By Lucy Parkinson, Research Manager, LSN
Another quarter, another round of number-crunching in the venture capital space, and as Q1 2014 has come to an end the message is quite clear; VC deals continue to trend away from early stage opportunities. According to Pitchbook, who tracks venture activity in all industries, 1348 companies raised $15.4 billion from VCs in Q1 2014; in Q1 2013, 1856 companies raised $11 billion from VCs. That’s 500 fewer companies getting VC funding, while the median deal size has doubled from $2 million to $4 million.
This trend is magnified in the life science sector, which represents 14% of VC deals. According to PWC, this trend became clear at the end of 2013, at which point life science venture investment decreased by 15% year over year, while deal volume declined by 2% over the same period. Compared with the previous quarter, investment declined by 26%. Developing a single therapeutic product might cost a company $1b before the product can bring in so much as a dime of revenue, and that is largely incongruent with the shorter exit timelines that VC’s are seeking. At LSN, we often encounter very early-stage life science startups running on NIH grants and hoping to step out into the world as their grant funding dwindles and be instantly supported by a big-name VC firm. The Q1 figures send a clear message that it is unlikely to happen. However, this is clearly a major opportunity for investors filling the VC void (virtual pharma, venture philanthropy, family offices and the like).
Are there any upsides in the data? Potentially two: Firstly, VC funding for healthcare IT companies is booming, with Q1 venture investments up 78% over 2013. It’s a new field with a lot of risk lying between early investments and eventual success; most of the funding flooding into the sector is being allocated in seed and Series A rounds, and some experts are concerned that this bubble might burst due to companies failing to hit the targets required to secure Series B funding. Secondly, this trend is making room for more early stage investors from other categories who now have the opportunity to invest in emerging assets.

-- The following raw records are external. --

(** C4 as amended, at a stop action that exits with 2: the message is
    made from the stripped standard error. *)
Lemma C4_failure_message_witness :
  ∃ error message,
    (strip ("  camera busy " +:+ LF) ≠ EmptyString →
     error = strip ("  camera busy " +:+ LF))
    ∧ message = "Failed to " +:+ "stop" +:+ " relay:" +:+ LF +:+ LF +:+ error
    ∧ _run_action "stop" (completed 2 "ignored" ("  camera busy " +:+ LF))
        started
      = (Ok tt,
         attached [IdleSource (CB_show_error message);
                   IdleSource CB_poll_status_once]
           (logged (SubprocessRun [RELAY_CMD; "stop"] 15) started)).
Proof.
  assert ((2 : Z) ≠ 0) as Hrc by lia.
  destruct (C4_failure_message_from_stderr_stdout "stop"
              {| returncode := 2; stdout := "ignored";
                 stderr := "  camera busy " +:+ LF |} started Hrc)
    as (error & message & H1 & _ & _ & Hm & Hrun & _).
  exists error, message. auto.
Defined.

(** C6 at a poll of the started indicator that finds the relay running. *)
Lemma C6_toggle_label_witness :
  (Gtk.label {| Gtk.label := "Stop Relay"; Gtk.sensitive := true |}
   = "Stop Relay"
   ↔ truthy (running (self (_poll_status Json.loads
                              (completed 0 json_running_persistent "")
                              started).2)) = true).
Proof.
  refine (proj1 (C6_toggle_label_follows_running Json.loads
                   (completed 0 json_running_persistent "") started true
                   (_poll_status Json.loads
                      (completed 0 json_running_persistent "") started).2
                   {| Gtk.label := "Stop Relay"; Gtk.sensitive := true |}
                   _ _));
    vm_compute; reflexivity.
Defined.

(** C7 at the started indicator with [self.persistent] set. *)
Lemma C7_disable_persistent_witness :
  ∃ new,
    calls (emit_signal
             (_on_persistent_toggle Gtk.RESPONSE_CANCEL (Ok NeverExits))
             (with_self (set_persistent (PyBool true) (self started)) started))
    = calls (with_self (set_persistent (PyBool true) (self started)) started)
      ++ new
    ∧ new = [SubprocessPopen [RELAY_CMD; "disable-persistent"]]
    ∧ dialogs new = []
    ∧ invocations new = [[RELAY_CMD; "disable-persistent"]].
Proof.
  apply C7_disable_persistent_needs_no_confirmation. reflexivity.
Defined.

(** C8 as stated fails when the lock file cannot be opened. Without
    XDG_RUNTIME_DIR the lock file is /tmp/camera-relay-systray.lock; when
    it belongs to another user, whose instance holds the lock, [open]
    raises [PermissionError] outside the [try]: the import ends in a
    traceback, with no line of the program on standard error and not
    with [sys.exit(0)]. *)
Lemma C8_counterexample :
  LOCK_FILE {[ "DISPLAY" := ":0" ]} = "/tmp/camera-relay-systray.lock"
  ∧ main_module {[ "DISPLAY" := ":0" ]}
      (Raise (Exn PermissionError
                "[Errno 13] Permission denied: '/tmp/camera-relay-systray.lock'"))
      (Raise (Exn BlockingIOError
                "[Errno 11] Resource temporarily unavailable"))
    = (Traceback
         (Exn PermissionError
            "[Errno 13] Permission denied: '/tmp/camera-relay-systray.lock'"),
       []).
Proof. split; vm_compute; reflexivity. Qed.

(** C8 as amended, at an empty environment, and at a Wayland session in
    which the lock is held by another instance. *)
Lemma C8_early_exits_witness :
  main_module ∅ (Ok tt) (Ok tt)
  = (SysExit 0, ["camera-relay-systray: No display detected, exiting."])
  ∧ main_module {[ "WAYLAND_DISPLAY" := "wayland-0" ]} (Ok tt)
      (Raise (Exn BlockingIOError
                "[Errno 11] Resource temporarily unavailable"))
    = (SysExit 0,
       ["camera-relay-systray: Another instance is already running."]).
Proof.
  split; apply C8_early_exits_have_status_zero.
  - left. split; [reflexivity|]. split; reflexivity.
  - right. split; [right; reflexivity|]. split; [reflexivity|].
    split; [|reflexivity]. eexists. split; reflexivity.
Defined.

(** C10 at the status output [{"persistent": true}]. *)
Lemma C10_missing_keys_witness :
  ∃ w', _poll_status Json.loads
          (completed 0 ("{" +:+ quoted "persistent" +:+ ": true}") "")
          started = (Ok true, w')
        ∧ running (self w') = PyBool false
        ∧ persistent (self w') = PyBool true.
Proof.
  assert (Json.loads ("{" +:+ quoted "persistent" +:+ ": true}")
          = Ok (PyDict {[ "persistent" := PyBool true ]})) as Hd
    by (vm_compute; reflexivity).
  destruct (C10_missing_keys_default_to_false Json.loads
              {| returncode := 0;
                 stdout := "{" +:+ quoted "persistent" +:+ ": true}";
                 stderr := "" |}
              {[ "persistent" := PyBool true ]} started Hd)
    as (w' & Hp & Hr & _ & _ & Hpv).
  exists w'. split; [exact Hp|]. split.
  - apply Hr. reflexivity.
  - apply Hpv. reflexivity.
Defined.
(* ===================================================================== *)
(** * Further properties of the printer callbacks *)
(* ===================================================================== *)

Lemma on_state_update_settings serial state prev_state t :
  _on_usage_logged (on_state_update serial state prev_state t).1 = _on_usage_logged t
  ∧ _loop (on_state_update serial state prev_state t).1 = _loop t.
Proof.
  rewrite on_state_update_cases.
  repeat case_decide; try done; by rewrite on_print_end_tracker.
Qed.

Lemma on_state_update_other serial state prev_state t other :
  other ≠ serial →
  _sessions (on_state_update serial state prev_state t).1 !! other = _sessions t !! other.
Proof.
  intros Hne. rewrite on_state_update_cases.
  repeat case_decide;
    first [ by apply on_print_start_other | by apply on_print_end_other | done ].
Qed.

(** X18.  Every state update of a device caches the snapshot as the
    previous one of that device and, when a loop is running in the calling
    thread, schedules the broadcast of the snapshot after the effects of
    the tracker; without a running loop the tracker still runs and only
    the broadcast is skipped.  The update leaves the cached snapshots and
    the sessions of all other devices, and the callback and loop of the
    tracker, unchanged. *)
Theorem state_update_caches_and_broadcasts
    (running_loop : bool) (serial : string) (state : PrinterState) (app : App) :
  let r := on_printer_state_update running_loop serial state app in
  let tracked := on_state_update serial state (_previous_states app !! serial)
                   (usage_tracker app) in
  _previous_states r.1 !! serial = Some state
  ∧ usage_tracker r.1 = tracked.1
  ∧ r.2 = tracked.2 ++ (if running_loop
                        then [create_task_broadcast (printer_state serial state)] else [])
  ∧ (on_printer_state_update false serial state app).1
    = (on_printer_state_update true serial state app).1
  ∧ (∀ other, other ≠ serial →
       _previous_states r.1 !! other = _previous_states app !! other
       ∧ _sessions (usage_tracker r.1) !! other = _sessions (usage_tracker app) !! other)
  ∧ _on_usage_logged (usage_tracker r.1) = _on_usage_logged (usage_tracker app)
  ∧ _loop (usage_tracker r.1) = _loop (usage_tracker app).
Proof.
  intros r tracked. subst r tracked.
  rewrite !on_printer_state_update_unfold. cbv zeta. cbn [fst snd _previous_states usage_tracker].
  split; [apply lookup_insert_eq|]. split; [done|]. split; [done|]. split; [done|].
  split; [|apply on_state_update_settings].
  intros other Hne. split; [by rewrite lookup_insert_ne|].
  by apply on_state_update_other.
Qed.

Lemma state_update_caches_and_broadcasts_witness :
  _sessions (usage_tracker
               (on_printer_state_update false "P2" sample_end_state
                  {| _previous_states := {["P2" := sample_state "RUNNING" [] None]};
                     usage_tracker := sample_tracker sample_baseline |}).1) !! "P1"
  = Some (sample_session sample_baseline).
Proof.
  destruct (state_update_caches_and_broadcasts false "P2" sample_end_state
              {| _previous_states := {["P2" := sample_state "RUNNING" [] None]};
                 usage_tracker := sample_tracker sample_baseline |})
    as (_ & _ & _ & _ & Hother & _).
  destruct (Hother "P1") as [_ ->]; [discriminate|]. reflexivity.
Defined.

Lemma replay_updates_snoc running_loop serial states state app :
  replay_updates running_loop serial (states ++ [state]) app
  = (on_printer_state_update running_loop serial state
       (replay_updates running_loop serial states app)).1.
Proof. unfold replay_updates. by rewrite foldl_app. Qed.

(** X19.  A run of state updates of one device ends with the last
    snapshot of the run cached as the previous one of that device (the
    cache is as before when the run is empty), and changes neither the
    cached snapshot nor the session of any other device; the trackers
    reached with and without a running loop are the same. *)
Theorem replay_updates_isolated
    (running_loop : bool) (serial : string) (states : list PrinterState) (app : App) :
  let final := replay_updates running_loop serial states app in
  _previous_states final !! serial
    = match last states with
      | Some state => Some state
      | None => _previous_states app !! serial
      end
  ∧ (∀ other, other ≠ serial →
       _previous_states final !! other = _previous_states app !! other
       ∧ _sessions (usage_tracker final) !! other
         = _sessions (usage_tracker app) !! other)
  ∧ replay_updates false serial states app = replay_updates true serial states app.
Proof.
  induction states as [|state states IH] using rev_ind; [done|].
  rewrite !replay_updates_snoc. rewrite last_snoc.
  destruct IH as (_ & IHother & IHloop). cbv zeta.
  rewrite !on_printer_state_update_unfold. cbv zeta.
  cbn [fst _previous_states usage_tracker].
  split; [apply lookup_insert_eq|]. split.
  - intros other Hne. destruct (IHother other Hne) as [Hp Hs].
    rewrite lookup_insert_ne by done. split; [done|].
    by rewrite on_state_update_other.
  - by rewrite IHloop.
Qed.

Lemma replay_updates_isolated_witness :
  _sessions (usage_tracker
               (replay_updates false "P2"
                  [sample_state "RUNNING" [] None; sample_end_state]
                  {| _previous_states := ∅;
                     usage_tracker := sample_tracker sample_baseline |})) !! "P1"
  = Some (sample_session sample_baseline).
Proof.
  destruct (replay_updates_isolated false "P2"
              [sample_state "RUNNING" [] None; sample_end_state]
              {| _previous_states := ∅;
                 usage_tracker := sample_tracker sample_baseline |})
    as (_ & Hother & _).
  destruct (Hother "P1") as [_ ->]; [discriminate|]. reflexivity.
Defined.

(** X20.  A reconnect in the middle of a print restarts the session.
    After [on_printer_disconnect] the first running snapshot of the device
    is taken for a start, although the snapshot before the disconnect was
    a running one too: the session of the device is replaced by one with
    the readings of that snapshot, so what was used before the reconnect
    is no longer counted.  [on_printer_connect] changes nothing, and both
    callbacks schedule their broadcast only when a loop is running. *)
Theorem reconnect_restarts_running_print
    (running_loop : bool) (serial : string) (state : PrinterState) (app : App) :
  gcode_state state = Some "RUNNING" →
  let reconnected :=
    (on_printer_connect running_loop serial
       (on_printer_disconnect running_loop serial app).1).1 in
  let r := on_printer_state_update running_loop serial state reconnected in
  (∃ session,
     _sessions (usage_tracker r.1) !! serial = Some session
     ∧ tray_remain_start session = capture_remain state)
  ∧ (on_printer_connect running_loop serial app).1 = app
  ∧ (on_printer_connect running_loop serial app).2
    = (if running_loop then [create_task_broadcast (printer_connected serial)] else [])
  ∧ (on_printer_disconnect running_loop serial app).2
    = (if running_loop then [create_task_broadcast (printer_disconnected serial)] else []).
Proof.
  intros Hrun reconnected r. split; [|done].
  subst r reconnected. rewrite on_printer_state_update_unfold. simpl.
  rewrite lookup_delete_eq.
  rewrite on_state_update_start by (split; [done|discriminate]).
  eexists. split; [apply lookup_insert_eq|done].
Qed.

Lemma reconnect_restarts_running_print_witness :
  ∃ session,
    _sessions (usage_tracker
      (on_printer_state_update false "P1"
         (sample_state "RUNNING" [{| unit_id := 0; trays := [sample_tray 0 40] |}] None)
         (on_printer_connect false "P1"
            (on_printer_disconnect false "P1" sample_app).1).1).1) !! "P1" = Some session
    ∧ tray_remain_start session !! (0, 0) = Some 40.
Proof.
  destruct (reconnect_restarts_running_print false "P1"
              (sample_state "RUNNING" [{| unit_id := 0; trays := [sample_tray 0 40] |}] None)
              sample_app eq_refl) as ((session & Hs & Hb) & _).
  exists session. split; [exact Hs|]. rewrite Hb. reflexivity.
Defined.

So what does this mean for entrepreneurs in life sciences? Simply put, the data shows that things are still in a period of major transition, and the state of investment. It is critical for entrepreneurs to have insight into where the capital is flowing to successfully navigate the changing landscape. It’s never been more important to have your ear on the ground regarding funding, or to work with a fundraising partner who does. There’s dozens of new funds out there that might be a fit for your company, and there’s also increasingly many funding possibilities outside of accepting a venture capital investment. Here at LSN we’re keeping an eye on the space, and we’ll keep you abreast of new trends as they happen.